幕末・明治期、脊髄戦傷者(戦争による脊髄損傷者)は、適切な身体管理がなされず「余命いくばくもない者」として医学書にあらわれました。1930年代後半、戦傷病者の医療体制が整備され、陸軍病院では脊髄戦傷者に対して手術と後療法が組み合わされた治療が行われました。国策を背景に、長期生存が得られた結果、脊髄戦傷「患者」が生成されたのです。戦後は、戦中から続く療養所で医学研究が行われ、それが彼らの治療・看護体制を維持させることになりました。「傷痍軍人」から「医学研究の対象者」への変容です。また、戦後は労働災害による脊髄損傷者が増え、労災病院が開院されました。労災病院では陸軍病院時代と同様の精神面に重きを置いた歩行訓練が行われた一方で、一般病院に搬送された者は、適切な処置がなされず合併症を併発し予後が悪くなる事態が多発し、病院による医療格差が顕在化しました。運動を開始した脊髄損傷者たちは、生活上の便宜を優先し孤独から逃れるために社会復帰を拒んで「病院にとどまる患者」であることを求めていましたが、パラリンピック東京大会というひとつの転機が訪れます。イギリスの脊髄損傷者の競技会を嚆矢とするパラリンピックは、1964年に日本で開催され、身体障害者の就労への社会的関心を高めました。就労の実現には障壁がありましたが、脊髄損傷者たちは地域生活を実現させるために「脱患者化」し、医療とは距離を置きます。ところが1990年代後半、再生医療研究の台頭により、医療側は脊髄損傷者を「患者」として再び見出し「被験者化」しました。新たな価値を付与された脊髄損傷者は、「治癒への希望」によって駆動するものとされ、自律的に医療に参画し、国家プロジェクトを支える「患者」として振る舞うことが期待されています。同時期に、戦後の運動体から派生するかたちで再生医療研究に関与する患者団体が出現しました。被験者保護を重視する彼らの活動は研究に一定の影響を与えています。

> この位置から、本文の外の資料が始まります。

Lemma taylor_noise_ok (ts U1s U2s : list R) :
  length U1s = (length ts - 1)%nat -> length U2s = (length ts - 1)%nat ->
  exists dWs z1 z2 z3,
    ufunc1 Rmult U1s (map sqrt (time_increments ts)) = Ok dWs /\
    ufunc1 Rplus U1s (vdivs U2s (sqrt 3)) = Ok z1 /\
    ufunc1 Rmult z1 (map sqrt (time_increments ts)) = Ok z2 /\
    ufunc1 Rmult z2 (time_increments ts) = Ok z3 /\
    length dWs = (length ts - 1)%nat /\
    length (vdivs z3 2) = (length ts - 1)%nat /\
    forall i, (S i < length ts)%nat ->
      nth i dWs 0 = Delta_W ts U1s i /\
      nth i (vdivs z3 2) 0 = Delta_Z ts U1s U2s i.
Proof.
  intros H1 H2. set (m := (length ts - 1)%nat) in *.
  assert (Hd : length (time_increments ts) = m) by apply length_time_increments.
  assert (Hs : length (map sqrt (time_increments ts)) = m)
    by (rewrite length_map; exact Hd).
  assert (Hnth : forall i, (i < m)%nat ->
            comp (time_increments ts) i = Delta_t ts i /\
            comp (map sqrt (time_increments ts)) i = sqrt (Delta_t ts i)).
  { intros i Hi. unfold comp.
    rewrite (nth_map_lt sqrt _ i 0) by lia.
    rewrite nth_time_increments by (unfold m in Hi; lia). auto. }
  eexists _, _, _, _.
  split; [apply (ufunc1_tab _ m); assumption|].
  split; [apply (ufunc1_tab _ m); vec_len|].
  split; [apply (ufunc1_tab _ m); vec_len|].
  split; [apply (ufunc1_tab _ m); vec_len|].
  split; [apply length_tabulate|].
  split; [rewrite length_vdivs; apply length_tabulate|].
  intros i Hi. assert (Hi' : (i < m)%nat) by (unfold m; lia).
  destruct (Hnth i Hi') as [E1 E2].
  rewrite (vdivs_tab m) by vec_len. rewrite (vdivs_tab m U2s) by vec_len.
  rewrite !nth_tabulate by assumption.
  repeat rewrite comp_tabulate by assumption.
  rewrite E1, E2. unfold Delta_W, Delta_Z, comp. split; reflexivity.
Qed.

Lemma nth_zip4 {A B C D : Type} (a : list A) (b : list B) (c : list C)
    (d : list D) (da : A) (db : B) (dc : C) (dd : D) (i : nat) :
  (i < length a)%nat -> (i < length b)%nat -> (i < length c)%nat ->
  (i < length d)%nat ->
  nth i (zip4 a b c d) (da, db, dc, dd)
  = (nth i a da, nth i b db, nth i c dc, nth i d dd).
Proof.
  intros Ha Hb Hc Hd. unfold zip4.
  rewrite (nth_zip_with_lt pair _ d i (da, db, dc) dd)
    by (unfold zip3; rewrite ?length_zip_with; lia).
  rewrite nth_zip3 by lia. reflexivity.
Qed.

本書を通し、国家、医療、患者それぞれの意図と社会的な要因が交錯して脊髄損傷医療が方向づけられていく過程を明らかにしました。現在の再生医療研究は、国のバックアップのもと、臨床応用をめざす研究者と治癒を望む患者が一体となって研究を推し進めるという構図で理解されています。日本における脊髄損傷の医学史・医療史を患者運動の視点を導入しながら提示することで、現在および将来の再生医療研究を問いなおす視点を提供することができました。たくさんの方にお手にとっていただけたら幸いです。どうぞよろしくお願いいたします。